Michael Jackson, a great musician, has died. There are vast hordes of people wishing to pay their respects, yet the family has seemingly opted for a private funeral. There will undoubtedly be those who, in the coming days, complain that his funeral should be held in public for all to see and grieve.

Personally, I think Jackson's family should be commended for embodying in his funeral what Michael Jackson was in life: a private man.

More than that, though, we don't need a huge Diana-esque funeral to pay tribute to Michael Jackson. For, as in life, the best tribute we can pay to his is to remember his music: such was the magnitude of his impact that "millions of people yet to be born will sing his songs" (Robin Gibb, of the Bee Gees).

He will live, perhaps forever, in our memories and our stories.

Unfortunately, while all men are created equal, they do not die equal. Four years ago today, fifty-two men and women lost their lives in the deadliest terrorist attack in the UK since the Lockerbie bombing.

I challenge each of you reading this: can you name just one of the victims of 7/7?

No, neither could I. A full list of names with stories and pictures is available here.

Just as we have moved on from the tragedy of 7/7, we will move on from the death of Michael Jackson, and he will fade from our consciousness. The difference, however, is that there is no danger of Michael Jackson fading from our memories.

To jog our memory from time to time, fifty-two giant steel pillars have been unveiled in Hyde Park as a memorial to the victims of 7/7. I think that ought to be enough to make us stop and think. It is a fitting tribute to those who paid the ultimate price for freedom.

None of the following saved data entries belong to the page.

(** * Ultra Doc-Intelligence: chunking, evidence pool, guardrails, extraction

    A shallow embedding of the retrieval-augmented answering pipeline of
    the repository (src/lib/chunking.ts, src/lib/rag/workflow.ts,
    src/lib/extraction/shipment.ts, src/lib/services/doc-intelligence.ts,
    src/lib/storage/registry.ts, src/lib/vector/pinecone-hybrid.ts,
    src/lib/parsing/llama-parse.ts) and the properties of it that the
    specification states, followed by further properties of the code.

    Conventions of the embedding.
    - A JavaScript [number] is a rational ([Q]): arithmetic is exact, there
      is no NaN and no infinity.  Results are compared with [==] ([Qeq]).
      The module [Binary64] repeats the arithmetic on binary64 numbers, to
      evaluate it at the sample points of the specification.  Rounding to
      four decimals is where the two part: at a decimal tie the rational
      goes up while the binary64 number nearest to it may lie below the
      tie and go down.  What is stated of the value of a rounded number
      is therefore stated on [Binary64Code], the two confidence
      computations on binary64 numbers; what is stated on rationals
      relates quantities of the program in a way that holds of either
      arithmetic.
    - The index of the state holds the writes that the store has
      acknowledged.  The store is eventually consistent, and no property
      rests on a lookup being shown a record written earlier in the same
      run.
    - A JavaScript string is a [string]: one [ascii] per code unit, so the
      embedding covers strings whose code units are below 256.
    - [await]ed calls to the outside (embedding provider, vector store,
      language model) are calls of a small error-and-log monad over the
      state of the vector store. *)

From Stdlib Require Import List Bool Arith ZArith QArith Qround Qminmax Qabs Lia Lqa Floats Uint63.
From Stdlib Require Import Ascii String DecimalString.
From Stdlib Require Import Permutation Sorted.
Import ListNotations.

Local Open Scope string_scope.
Local Open Scope Z_scope.

(** ** JavaScript strings *)

Module JsString.

(** White space of [String.prototype.trim] and of the regular expression
    class [\s], restricted to code units below 256: TAB, LF, VT, FF, CR,
    SPACE and NBSP. *)
Definition isWhiteSpace (c : ascii) : bool :=
  let n := nat_of_ascii c in
  ((9 <=? n)%nat && (n <=? 13)%nat) || (n =? 32)%nat || (n =? 160)%nat.

Fixpoint trimStart (s : string) : string :=
  match s with
  | EmptyString => EmptyString
  | String c r => if isWhiteSpace c then trimStart r else s
  end.

(** [trimEnd] drops the white space that ends the string: a character is
    kept when it is not white space or when something is kept after it. *)
Fixpoint trimEnd (s : string) : string :=
  match s with
  | EmptyString => EmptyString
  | String c r =>
      match trimEnd r with
      | EmptyString => if isWhiteSpace c then EmptyString else String c EmptyString
      | r' => String c r'
      end
  end.

Definition trim (s : string) : string := trimEnd (trimStart s).

Definition len (s : string) : Z := Z.of_nat (String.length s).

(** Relative index of [Array.prototype.slice] and
    [String.prototype.slice]: a negative index counts from the end, and
    the result is clamped to [0, len]. *)
Definition relIndex (size i : Z) : Z :=
  if i <? 0 then Z.max 0 (size + i) else Z.min i size.

(** [s.slice(from, to)] *)
Definition slice (s : string) (from to : Z) : string :=
  let a := relIndex (len s) from in
  let b := relIndex (len s) to in
  substring (Z.to_nat a) (Z.to_nat (Z.max 0 (b - a))) s.

(** [s.slice(from)] *)
Definition sliceFrom (s : string) (from : Z) : string :=
  slice s from (len s).

End JsString.

(** ** src/lib/types.ts *)

Record DocumentMetadata := {
  document_id : string;
  tenant_id : string;
  document_title : string;
  source_file_name : string;
  uploaded_at : string;
  page_number : Z;
  chunk_number : Z;
  chunk_text : string
}.

Record ChunkRecord := {
  chunk_id : string;
  chunk_body : string;
  chunk_metadata : DocumentMetadata
}.

Record PageText := { pageNumber : Z; text : string }.

(** ** src/lib/chunking.ts *)

Module Chunking.
Import JsString.

Definition DEFAULT_TARGET_CHARS : Z := 1200.
Definition DEFAULT_OVERLAP_CHARS : Z := 180.

Definition LF : ascii := ascii_of_nat 10.
Definition CR : ascii := ascii_of_nat 13.
Definition SP : ascii := ascii_of_nat 32.

(** The paragraph separator ["\n\n"]. *)
Definition sep : string := String LF (String LF EmptyString).

(** [input.replace(/\r\n/g, "\n")] *)
Fixpoint replaceCRLF (s : string) : string :=
  match s with
  | EmptyString => EmptyString
  | String c r =>
      match r with
      | String d _ =>
          if (Ascii.eqb c CR && Ascii.eqb d LF)%bool then replaceCRLF r
          else String c (replaceCRLF r)
      | EmptyString => String c EmptyString
      end
  end.

(** [s.split(/\n{2,}/)]: [cur] is the piece read so far, [nl] the number
    of line feeds just read and not yet attributed.  A run of two or more
    line feeds ends the piece; a single one belongs to it. *)
Fixpoint splitBlankLines (s : string) (cur : string) (nl : nat) : list string :=
  match s with
  | EmptyString =>
      match nl with
      | O => [cur]
      | S O => [cur ++ String LF EmptyString]
      | _ => [cur; EmptyString]
      end
  | String c r =>
      if Ascii.eqb c LF then splitBlankLines r cur (S nl)
      else
        match nl with
        | O => splitBlankLines r (cur ++ String c EmptyString) O
        | S O => splitBlankLines r (cur ++ String LF (String c EmptyString)) O
        | _ => cur :: splitBlankLines r (String c EmptyString) O
        end
  end.

(** [part.replace(/\s+/g, " ")]: [ws] tells that the previous character
    belonged to a run of white space, already replaced. *)
Fixpoint collapseWhiteSpace (s : string) (ws : bool) : string :=
  match s with
  | EmptyString => EmptyString
  | String c r =>
      if isWhiteSpace c
      then (if ws then collapseWhiteSpace r true else String SP (collapseWhiteSpace r true))
      else String c (collapseWhiteSpace r false)
  end.

Definition nonEmpty (s : string) : bool := 0 <? len s.

Definition splitIntoParagraphs (input : string) : list string :=
  let normalized := trim (replaceCRLF input) in
  if negb (nonEmpty normalized) then []
  else
    filter nonEmpty
      (map (fun part => trim (collapseWhiteSpace part false))
           (splitBlankLines normalized EmptyString O)).

(** State of the loop of [buildOverlappingChunks]: the chunks pushed so
    far and the buffer [current]. *)
Definition ChunkState : Type := (list string * string)%type.

(** One iteration of [for (const paragraph of paragraphs)].
    [current.length > targetChars * 1.5] is written on integers as
    [3 * targetChars < 2 * current.length]. *)
Definition chunkStep (targetChars overlapChars : Z) (st : ChunkState) (paragraph : string)
  : ChunkState :=
  let '(chunks, current) := st in
  if len current =? 0 then (chunks, paragraph)
  else
    let candidate := current ++ sep ++ paragraph in
    if len candidate <=? targetChars then (chunks, candidate)
    else
      let chunks1 := (chunks ++ [current])%list in
      let overlapText := trim (sliceFrom current (Z.max 0 (len current - overlapChars))) in
      let current1 := if nonEmpty overlapText then overlapText ++ sep ++ paragraph else paragraph in
      if 3 * targetChars <? 2 * len current1
      then ((chunks1 ++ [slice current1 0 targetChars])%list,
            trim (sliceFrom current1 (targetChars - overlapChars)))
      else (chunks1, current1).

Definition buildOverlappingChunks (paragraphs : list string) (targetChars overlapChars : Z)
  : list string :=
  match paragraphs with
  | [] => []
  | _ =>
      let '(chunks, current) :=
        fold_left (chunkStep targetChars overlapChars) paragraphs ([], EmptyString) in
      if 0 <? len current then (chunks ++ [current])%list else chunks
  end.

Record ChunkParams := {
  documentId : string;
  tenantId : string;
  fileName : string;
  uploadedAt : string;
  pageTexts : list PageText;
  targetChars : option Z;
  overlapChars : option Z
}.

(** Template literal conversion of an integer. *)
Definition showZ (z : Z) : string := NilZero.string_of_int (Z.to_int z).

(** [pageChunks.forEach((chunkText, pageIndex) => ...)]: returns the
    records of the page and the next value of [globalChunkNumber]. *)
Fixpoint pageRecords (p : ChunkParams) (page : PageText) (pageChunks : list string)
    (pageIndex globalChunkNumber : Z) : list ChunkRecord * Z :=
  match pageChunks with
  | [] => ([], globalChunkNumber)
  | chunkText :: rest =>
      let chunkId :=
        documentId p ++ "#p" ++ showZ (pageNumber page) ++ "c" ++ showZ (pageIndex + 1) in
      let record := {|
        chunk_id := chunkId;
        chunk_body := chunkText;
        chunk_metadata := {|
          document_id := documentId p;
          tenant_id := tenantId p;
          document_title := fileName p;
          source_file_name := fileName p;
          uploaded_at := uploadedAt p;
          page_number := pageNumber page;
          chunk_number := globalChunkNumber;
          chunk_text := chunkText |} |} in
      let '(records, next) := pageRecords p page rest (pageIndex + 1) (globalChunkNumber + 1) in
      (record :: records, next)
  end.

Fixpoint pagesLoop (p : ChunkParams) (target overlap : Z) (pages : list PageText)
    (globalChunkNumber : Z) : list ChunkRecord :=
  match pages with
  | [] => []
  | page :: rest =>
      let paragraphs := splitIntoParagraphs (text page) in
      let pageChunks := buildOverlappingChunks paragraphs target overlap in
      let '(records, next) := pageRecords p page pageChunks 0 globalChunkNumber in
      (records ++ pagesLoop p target overlap rest next)%list
  end.

Definition createChunksFromPages (p : ChunkParams) : list ChunkRecord :=
  let target := match targetChars p with Some t => t | None => DEFAULT_TARGET_CHARS end in
  let overlap := match overlapChars p with Some o => o | None => DEFAULT_OVERLAP_CHARS end in
  pagesLoop p target overlap (pageTexts p) 1.

End Chunking.

(** ** JavaScript numbers *)

Module JsNumber.
Local Open Scope Q_scope.

(** [a < b] on numbers. *)
Definition ltb (a b : Q) : bool := negb (Qle_bool b a).

(** [Math.round]: the nearest integer, a tie going up. *)
Definition Math_round (x : Q) : Z := Qfloor (x + (1 # 2)).

(** [clamp] of workflow.ts and pinecone-hybrid.ts:
    [Math.max(min, Math.min(max, value))]. *)
Definition clamp (value min max : Q) : Q := Qmax min (Qmin max value).

(** [roundTo] of workflow.ts, shipment.ts and pinecone-hybrid.ts; every
    caller keeps the default [decimals = 4]. *)
Definition roundTo (value : Q) (decimals : Z) : Q :=
  let factor := 10 ^ decimals in
  inject_Z (Math_round (value * factor)) / factor.

End JsNumber.

(** The same arithmetic on IEEE 754 binary64 numbers, which is what a
    JavaScript engine computes with; used to evaluate the formulas of
    the specification at its sample points. *)

Module Binary64.
#[local] Set Warnings "-inexact-float".
Local Open Scope float_scope.

Definition two52 : float := 4503599627370496.

(** [Math.floor]: a number of magnitude [2^52] or more is an integer;
    below, adding and removing [2^52] rounds to an integer. *)
Definition Math_floor (x : float) : float :=
  if PrimFloat.leb two52 (PrimFloat.abs x) then x
  else
    let t := if PrimFloat.ltb x 0 then (x - two52) + two52 else (x + two52) - two52 in
    if PrimFloat.ltb x t then t - 1 else t.

Definition Math_round (x : float) : float :=
  let f := Math_floor x in
  if PrimFloat.leb 0.5 (x - f) then f + 1 else f.

(** [Math.max] and [Math.min] of two numbers: NaN when one of them is
    NaN, and [+0] counts as larger than [-0]. *)
Definition Math_max (a b : float) : float :=
  if (PrimFloat.is_nan a || PrimFloat.is_nan b)%bool then PrimFloat.nan
  else if PrimFloat.ltb a b then b
  else if PrimFloat.ltb b a then a
  else if PrimFloat.get_sign a then b else a.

They shall grow not old, as we that are left grow old:
Age shall not weary them, nor the years condemn.
At the going down of the sun and in the morning,
We will remember them.

2 comments:

  1. Number died in 7/7 bombings: 52
    Number died in 9/11 attacks: 2974
    Estimated number today died due to HIV/AIDS: 5,500
    Estimated number today died of hunger: 25,000

    Can you name one person who died of hunger today?
    How many pillars are likely to be put up for the AIDS victims today?

    People are as unequal in death as in life.

    Keep up the blogging though!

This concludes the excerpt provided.